(Beginning of Dataset extract)

(** [handleCreatePresentation]: the new state, the new storage and the
    requests issued. *)
Definition handleCreatePresentation
  (ctx : PageContext) (st : DeckState) (store : Storage) (a : answer PresentationDeck)
  : DeckState * Storage * list GenerateRequest :=
  let (st1, valid) := validatePptForm st in
  if negb valid then (st1, store, [])
  else
    let req := generateRequest ctx (pptFormData st1) in
    match await_data "Failed to generate presentation" a with
    | Done data =>
        (mkDeckState (pptFormData st1) (pptErrors st1) false (Some data) 0
           (editPrompt st1) (isEditing st1) None,
         setItem "raw2ready_currentSlide" "0"
           (setItem "raw2ready_presentation" (JSON_stringify (deck_to_json data)) store),
         [req])
    | Throw err =>
        (mkDeckState (pptFormData st1) (pptErrors st1) false (presentation st1)
           (currentSlide st1) (editPrompt st1) (isEditing st1)
           (Some (catch_message GENERATE_UNREACHABLE err)),
         store, [req])
    end.
(** C4.  A result with a load time of 4000 ms, JavaScript utilisation 40,
    CSS utilisation 70, neither LCP nor FID and at most 100 resources scores
    100 - 20 - 15 = 65, alone in a batch too, and gets exactly two
    recommendations: low JavaScript utilisation and slow loading. *)
Theorem score_slow_low_js (r : Results) :
  loadTime r = 4000 ->
  ToNumber (utilizationRate (javascript (bundleAnalysis r))) = Fin (of_Z 40) ->
  ToNumber (utilizationRate (css (bundleAnalysis r))) = Fin (of_Z 70) ->
  webVitals r !! "LCP" = None ->
  webVitals r !! "FID" = None ->
  totalResources (resourceMetrics r) <= 100 ->
  pageScore r = 65
  /\ clampedScore r = 65
  /\ calculateOverallScore [r] = Fin (of_Z 65)
  /\ recommendations r = [msg_js; msg_slow]
  /\ generateRecommendations r = msg_js +:+ String (Ascii.ascii_of_N 10) msg_slow.
Proof.
  intros Hl Hjs Hcss Hlcp Hfid Hres.
  assert (Hs : pageScore r = 65).
  { unfold pageScore, js_lt, vital_gt. rewrite Hl, Hjs, Hcss, Hlcp, Hfid. reflexivity. }
  assert (Hr : recommendations r = [msg_js; msg_slow]).
  { unfold recommendations, js_lt, vital_gt. rewrite Hl, Hjs, Hcss, Hlcp, Hfid.
    destruct (Z.ltb_spec 100 (totalResources (resourceMetrics r))); [lia|].
    reflexivity. }
  split; [exact Hs|]. split; [unfold clampedScore; rewrite Hs; reflexivity|].
  split; [|split; [exact Hr|]].
  - unfold calculateOverallScore, clampedScore. simpl. rewrite Hs. reflexivity.
  - unfold generateRecommendations. rewrite Hr. reflexivity.
Qed.

Lemma score_slow_low_js_witness :
  let r := sampleResult 4000 40 70 ∅ in
  utilizationRate (javascript (bundleAnalysis r)) = JStr "40.00"
  /\ utilizationRate (css (bundleAnalysis r)) = JStr "70.00"
  /\ calculateOverallScore [r] = Fin (of_Z 65)
  /\ recommendations r = [msg_js; msg_slow].
Proof.
  intros r.
  split; [reflexivity|]. split; [reflexivity|].
  destruct (score_slow_low_js r) as (_ & _ & H1 & H2 & _);
    [reflexivity | reflexivity | reflexivity | reflexivity | reflexivity
    | simpl; lia | ].
  split; assumption.
Defined.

(End of Dataset extract)

» The task:
Reproduce the data exactly. Keep every line intact.

» Completed task:
(** [handleCreatePresentation]: the new state, the new storage and the
    requests issued. *)
Definition handleCreatePresentation
  (ctx : PageContext) (st : DeckState) (store : Storage) (a : answer PresentationDeck)
  : DeckState * Storage * list GenerateRequest :=
  let (st1, valid) := validatePptForm st in
  if negb valid then (st1, store, [])
  else
    let req := generateRequest ctx (pptFormData st1) in
    match await_data "Failed to generate presentation" a with
    | Done data =>
        (mkDeckState (pptFormData st1) (pptErrors st1) false (Some data) 0
           (editPrompt st1) (isEditing st1) None,
         setItem "raw2ready_currentSlide" "0"
           (setItem "raw2ready_presentation" (JSON_stringify (deck_to_json data)) store),
         [req])
    | Throw err =>
        (mkDeckState (pptFormData st1) (pptErrors st1) false (presentation st1)
           (currentSlide st1) (editPrompt st1) (isEditing st1)
           (Some (catch_message GENERATE_UNREACHABLE err)),
         store, [req])
    end.
(** C4.  A result with a load time of 4000 ms, JavaScript utilisation 40,
    CSS utilisation 70, neither LCP nor FID and at most 100 resources scores
    100 - 20 - 15 = 65, alone in a batch too, and gets exactly two
    recommendations: low JavaScript utilisation and slow loading. *)
Theorem score_slow_low_js (r : Results) :
  loadTime r = 4000 ->
  ToNumber (utilizationRate (javascript (bundleAnalysis r))) = Fin (of_Z 40) ->
  ToNumber (utilizationRate (css (bundleAnalysis r))) = Fin (of_Z 70) ->
  webVitals r !! "LCP" = None ->
  webVitals r !! "FID" = None ->
  totalResources (resourceMetrics r) <= 100 ->
  pageScore r = 65
  /\ clampedScore r = 65
  /\ calculateOverallScore [r] = Fin (of_Z 65)
  /\ recommendations r = [msg_js; msg_slow]
  /\ generateRecommendations r = msg_js +:+ String (Ascii.ascii_of_N 10) msg_slow.
Proof.
  intros Hl Hjs Hcss Hlcp Hfid Hres.
  assert (Hs : pageScore r = 65).
  { unfold pageScore, js_lt, vital_gt. rewrite Hl, Hjs, Hcss, Hlcp, Hfid. reflexivity. }
  assert (Hr : recommendations r = [msg_js; msg_slow]).
  { unfold recommendations, js_lt, vital_gt. rewrite Hl, Hjs, Hcss, Hlcp, Hfid.
    destruct (Z.ltb_spec 100 (totalResources (resourceMetrics r))); [lia|].
    reflexivity. }
  split; [exact Hs|]. split; [unfold clampedScore; rewrite Hs; reflexivity|].
  split; [|split; [exact Hr|]].
  - unfold calculateOverallScore, clampedScore. simpl. rewrite Hs. reflexivity.
  - unfold generateRecommendations. rewrite Hr. reflexivity.
Qed.

Lemma score_slow_low_js_witness :
  let r := sampleResult 4000 40 70 ∅ in
  utilizationRate (javascript (bundleAnalysis r)) = JStr "40.00"
  /\ utilizationRate (css (bundleAnalysis r)) = JStr "70.00"
  /\ calculateOverallScore [r] = Fin (of_Z 65)
  /\ recommendations r = [msg_js; msg_slow].
Proof.
  intros r.
  split; [reflexivity|]. split; [reflexivity|].
  destruct (score_slow_low_js r) as (_ & _ & H1 & H2 & _);
    [reflexivity | reflexivity | reflexivity | reflexivity | reflexivity
    | simpl; lia | ].
  split; assumption.
Defined.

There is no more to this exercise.